▶ _Directions for this task_
In the listing below, a line holding "Lemma IP_String_inj v" and a line holding "Definition prefix_check (p" mark the range. Retype both exactly, with all lines between them.

▶ _Record extracts_
Lemma is_bytes_ip4 v : is_bytes (ip4 v).
Proof. repeat constructor; apply Z.mod_pos_bound; lia. Qed.

(** IPv4 addresses survive printing and parsing. *)
Lemma ipv4_roundtrip ip : is_bytes ip → length ip = 4 → parse_ipv4 (format_ipv4 ip) = Some ip.
Proof.
  intros Hb Hlen. unfold parse_ipv4, format_ipv4.
  rewrite Split_Join; [|by destruct ip|].
  2: { apply Forall_map. eapply Forall_impl; [exact Hb|]. intros b H. apply octet_roundtrip, H. }
  rewrite map_map.
  assert (E : map (λ x, parse_octet (Itoa x)) ip = map Some ip).
  { apply map_ext_in. intros b Hin. apply octet_roundtrip.
    unfold is_bytes in Hb. rewrite Forall_forall in Hb. apply Hb, list_elem_of_In, Hin. }
  rewrite E. destruct ip as [|a [|b [|c [|d [|e ip]]]]]; simpl in Hlen; try lia. done.
Qed.

Definition ip4_val (ip : bytes) : Z := fold_left (λ a b, (256 * a + b)%Z) ip 0%Z.

Lemma ip4_val_ip4 v : ip4_val (ip4 v) = (v mod two32)%Z.
Proof.
  unfold two32. change 4294967296%Z with (256 * (256 * (256 * 256)))%Z.
  rewrite !Z.rem_mul_r by lia. unfold ip4, ip4_val; simpl.
  replace (v / 65536)%Z with (v / 256 / 256)%Z by (by rewrite Z.div_div by lia).
  replace (v / 16777216)%Z with (v / 256 / 256 / 256)%Z by (by rewrite !Z.div_div by lia). lia.
Qed.

Lemma ip4_inj v w : (0 <= v < two32)%Z → (0 <= w < two32)%Z → ip4 v = ip4 w → v = w.
Proof.
  intros Hv Hw H. apply (f_equal ip4_val) in H. rewrite !ip4_val_ip4 in H.
  by rewrite !Z.mod_small in H.
Qed.

(** *** Masking *)
Definition mask_val (p : Z) : Z := Z.shiftl (Z.ones p) (32 - p).

Lemma byte_shift v k : (0 <= k)%Z → (v / 2 ^ k mod 256 = Z.land (Z.shiftr v k) 255)%Z.
Proof.
  intros Hk. rewrite Z.shiftr_div_pow2 by done. change 255%Z with (Z.ones 8).
  rewrite Z.land_ones by done. done.
Qed.

Lemma ip4_land v w : ip4 (Z.land v w) = zip_with Z.land (ip4 v) (ip4 w).
Proof.
  assert (H : ∀ k, (0 <= k)%Z →
    (Z.land v w / 2 ^ k mod 256 = Z.land (v / 2 ^ k mod 256) (w / 2 ^ k mod 256))%Z).
  { intros k Hk. rewrite !byte_shift by done. rewrite Z.shiftr_land.
    apply Z.bits_inj'. intros n Hn. rewrite !Z.land_spec. by destruct (Z.testbit 255 n), (Z.testbit (Z.shiftr v k) n), (Z.testbit (Z.shiftr w k) n). }
  unfold ip4; simpl. repeat f_equal.
  - apply (H 24%Z). lia.
  - apply (H 16%Z). lia.
  - apply (H 8%Z). lia.
  - specialize (H 0%Z ltac:(lia)). rewrite !Z.div_1_r in H. exact H.
Qed.

Lemma prefix_cases (P : Z → bool) :
  forallb (λ n, P (Z.of_nat n)) (seq 0 33) = true → ∀ p, (0 <= p <= 32)%Z → P p = true.
Proof.
  intros H b Hb. rewrite forallb_forall in H. specialize (H (Z.to_nat b)).
  rewrite Z2Nat.id in H by lia. apply H, in_seq. lia.
Qed.

Definition mask_check (p : Z) : bool := bool_decide (CIDRMask p 4 = ip4 (mask_val p)).

Lemma CIDRMask_4 p : (0 <= p <= 32)%Z → CIDRMask p 4 = ip4 (mask_val p).
Proof.
  intros Hp. assert (H : forallb (λ n, mask_check (Z.of_nat n)) (seq 0 33) = true) by (vm_compute; done).
  apply (prefix_cases mask_check) with (p := p) in H; [|done]. by apply bool_decide_eq_true in H.
Qed.

(** The first address of the [/p] block that [v] is in. *)
Definition block_base (p v : Z) : Z := (v / 2 ^ (32 - p) * 2 ^ (32 - p))%Z.

Lemma land_mask_val p v : (0 <= p <= 32)%Z → (0 <= v < two32)%Z → Z.land v (mask_val p) = block_base p v.
Proof.
  intros Hp Hv. unfold block_base, mask_val.
  rewrite <-Z.shiftl_mul_pow2, <-Z.shiftr_div_pow2 by lia.
  rewrite <-Z.ldiff_ones_r by lia. apply Z.bits_inj'. intros n Hn.
  rewrite Z.land_spec, Z.ldiff_spec, Z.shiftl_spec by lia.
  destruct (decide (n < 32)%Z) as [H32|H32].
  - destruct (decide (n < 32 - p)%Z).
    + rewrite (Z.testbit_neg_r _ (n - (32 - p))) by lia.
      rewrite Z.ones_spec_low by lia. by rewrite !andb_false_r.
    + rewrite Z.ones_spec_low by lia. rewrite Z.ones_spec_high by lia. done.
  - assert (E : Z.testbit v n = false).
    { apply (Z.testbit_false); [lia|]. rewrite Z.div_small; [done|].
      unfold two32 in Hv. split; [lia|]. eapply Z.lt_le_trans; [apply Hv|].
      change 4294967296%Z with (2 ^ 32)%Z. apply Z.pow_le_mono_r; lia. }
    by rewrite E.
Qed.

Lemma mask_ip4 p v : (0 <= p <= 32)%Z → (0 <= v < two32)%Z →
  mask_ip (ip4 v) (CIDRMask p 4) = ip4 (block_base p v).
Proof. intros. unfold mask_ip. rewrite CIDRMask_4, <-ip4_land, land_mask_val by done. done. Qed.

Lemma block_base_bound p v : (0 <= p <= 32)%Z → (0 <= v < two32)%Z →
  (0 <= block_base p v <= v)%Z ∧ (block_base p v < two32)%Z ∧ (v < block_base p v + 2 ^ (32 - p))%Z.
Proof.
  intros Hp Hv. unfold block_base. assert (0 < 2 ^ (32 - p))%Z by (apply Z.pow_pos_nonneg; lia).
  pose proof (Z.div_mod v (2 ^ (32 - p))). pose proof (Z.mod_pos_bound v (2 ^ (32 - p))).
  pose proof (Z.div_pos v (2 ^ (32 - p))). nia.
Qed.

(** A network of prefix [p] starting at [v] contains the addresses from [v]
    to the next multiple of the block size. *)
Lemma Contains_ip4 p v w : (0 <= p <= 32)%Z → (0 <= v < two32)%Z → (0 <= w < two32)%Z →
  block_base p v = v →
  Contains_ip (mkIPNet (ip4 v) p) (ip4 w) = bool_decide (v <= w < v + 2 ^ (32 - p))%Z.
Proof.
  intros Hp Hv Hw Hb. unfold Contains_ip, number_and_mask.
  change (To4 (net_ip (mkIPNet (ip4 v) p))) with (Some (ip4 v)). cbn -[ip4 CIDRMask mask_ip Z.pow Z.sub].
  change (default (ip4 w) (To4 (ip4 w))) with (ip4 w). change (length (ip4 v)) with 4. change (length (ip4 w)) with 4.
  replace (drop (length (CIDRMask p 4) - 4) (CIDRMask p 4)) with (CIDRMask p 4) by done.
  rewrite !mask_ip4 by done. simpl.
  destruct (block_base_bound p w) as (H1 & H2 & H3); [done..|].
  assert (0 < 2 ^ (32 - p))%Z by (apply Z.pow_pos_nonneg; lia).
  apply bool_decide_ext. rewrite Hb. split; intros H0.
  - apply ip4_inj in H0; [|lia..]. lia.
  - f_equal. unfold block_base in *. set (B := (2 ^ (32 - p))%Z) in *.
    assert (v / B = w / B)%Z; [|lia].
    apply Z.div_unique with (r := (w - v)%Z); lia.
Qed.

(** *** Printing and parsing networks *)
Lemma cut_nosep s t c : all_chars (λ d, negb (Ascii.eqb d c)) s = true → cut (s +:+ String c t) c = Some (s, t).
Proof.
  induction s as [|d s IH]; simpl; [by rewrite Ascii.eqb_refl|]. intros [Hd Hs]%andb_true_iff.
  destruct (Ascii.eqb d c); [done|]. by rewrite IH.
Qed.

Lemma all_chars_Join p sep l :
  all_chars p sep = true → Forall (λ s, all_chars p s = true) l → all_chars p (Join l sep) = true.
Proof.
  intros Hsep Hl. induction Hl as [|x l Hx Hl IH]; [done|]. destruct l as [|y l]; [done|].
  change (Join (x :: y :: l) sep) with (x +:+ sep +:+ Join (y :: l) sep).
  by rewrite !all_chars_app, Hx, Hsep, IH.
Qed.

Lemma addr_family_digits s t : all_chars is_digit s = true → addr_family (s +:+ String "." t) = "."%char.
Proof.
  induction s as [|c s IH]; simpl; [done|]. intros [Hc Hs]%andb_true_iff.
  destruct (Ascii.eqb c "." || Ascii.eqb c ":" || Ascii.eqb c "%") eqn:E; [|by apply IH].
  rewrite !orb_true_iff, !Ascii.eqb_eq in E. destruct E as [[->| ->]| ->]; vm_compute in Hc; done.
Qed.

Lemma ParseAddr_ip4 v : ParseAddr (format_ipv4 (ip4 v)) = Some (ip4 v).
Proof.
  unfold ParseAddr. assert (E : addr_family (format_ipv4 (ip4 v)) = "."%char).
  { unfold format_ipv4, ip4. apply addr_family_digits. apply octet_roundtrip. apply Z.mod_pos_bound. lia. }
  rewrite E. apply ipv4_roundtrip; [apply is_bytes_ip4|done].
Qed.

Lemma IP_String_ip4 v : IP_String (ip4 v) = format_ipv4 (ip4 v).
Proof. done. Qed.

Lemma IP_String_inj v w : IP_String (ip4 v) = IP_String (ip4 w) → ip4 v = ip4 w.
Proof.
  rewrite !IP_String_ip4. intros E. apply (f_equal ParseAddr) in E. rewrite !ParseAddr_ip4 in E. congruence.
Qed.

Definition prefix_check (p : Z) : bool :=
  match digits_go 0 (Itoa p) with Some v => (v =? p)%Z | None => false end &&
  negb (String.eqb (Itoa p) "").

Lemma prefix_roundtrip p : (0 <= p <= 32)%Z → digits_go 0 (Itoa p) = Some p ∧ Itoa p ≠ "".
Proof.
  intros Hp. assert (H : forallb (λ n, prefix_check (Z.of_nat n)) (seq 0 33) = true) by (vm_compute; done).
  apply (prefix_cases prefix_check) with (p := p) in H; [|done]. unfold prefix_check in H.
  rewrite andb_true_iff in H. destruct H as [H1 H2].
  destruct (digits_go 0 (Itoa p)); [|done]. apply Z.eqb_eq in H1. split; [by subst|].
  intros E. by rewrite E in H2.
Qed.

(** The name of a segment, as Sprintf and as IPNet.String print it. *)
Definition net_name (v p : Z) : string := IP_String (ip4 v) +:+ "/" +:+ Itoa p.

Lemma IPNet_String_ip4 v p : (0 <= p <= 32)%Z → IPNet_String (mkIPNet (ip4 v) p) = net_name v p.
Proof.
  intros Hp. unfold IPNet_String, number_and_mask, net_name.
  change (To4 (net_ip (mkIPNet (ip4 v) p))) with (Some (ip4 v)). cbn -[ip4 CIDRMask Z.sub Z.mul Itoa IP_String].
  repeat f_equal. change (Z.of_nat (length (ip4 v))) with 4%Z. lia.
Qed.

Lemma ParseCIDR_ip4 v p : (0 <= p <= 32)%Z → (0 <= v < two32)%Z → block_base p v = v →
  ParseCIDR (net_name v p) = Some (ip4 v, mkIPNet (ip4 v) p).
Proof.
  intros Hp Hv Hb. unfold ParseCIDR, net_name. rewrite IP_String_ip4.
  change ("/" +:+ Itoa p) with (String "/" (Itoa p)). rewrite cut_nosep.
  2: { apply all_chars_Join; [done|]. apply Forall_map. eapply Forall_impl; [apply is_bytes_ip4|].
       intros b H. apply octet_roundtrip, H. }
  rewrite ParseAddr_ip4. destruct (prefix_roundtrip p Hp) as [E1 E2].
  destruct (Itoa p) as [|c s]; [done|]. rewrite E1. change (length (ip4 v)) with 4.
  replace (p >? 8 * Z.of_nat 4)%Z with false by (symmetry; rewrite Z.gtb_ltb; apply Z.ltb_ge; lia).
  rewrite mask_ip4 by done. by rewrite Hb.
Qed.

(** *** The bytes of a number, most significant first *)
Fixpoint be (k : nat) (v : Z) : bytes :=
  match k with O => [] | S k' => be k' (v / 256) ++ [(v mod 256)%Z] end.

Lemma be_length k v : length (be k v) = k.
Proof. revert v. induction k; intros; simpl; [done|]. rewrite length_app, IHk. simpl. lia. Qed.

▶ _Solution below_
Lemma IP_String_inj v w : IP_String (ip4 v) = IP_String (ip4 w) → ip4 v = ip4 w.
Proof.
  rewrite !IP_String_ip4. intros E. apply (f_equal ParseAddr) in E. rewrite !ParseAddr_ip4 in E. congruence.
Qed.

Definition prefix_check (p : Z) : bool :=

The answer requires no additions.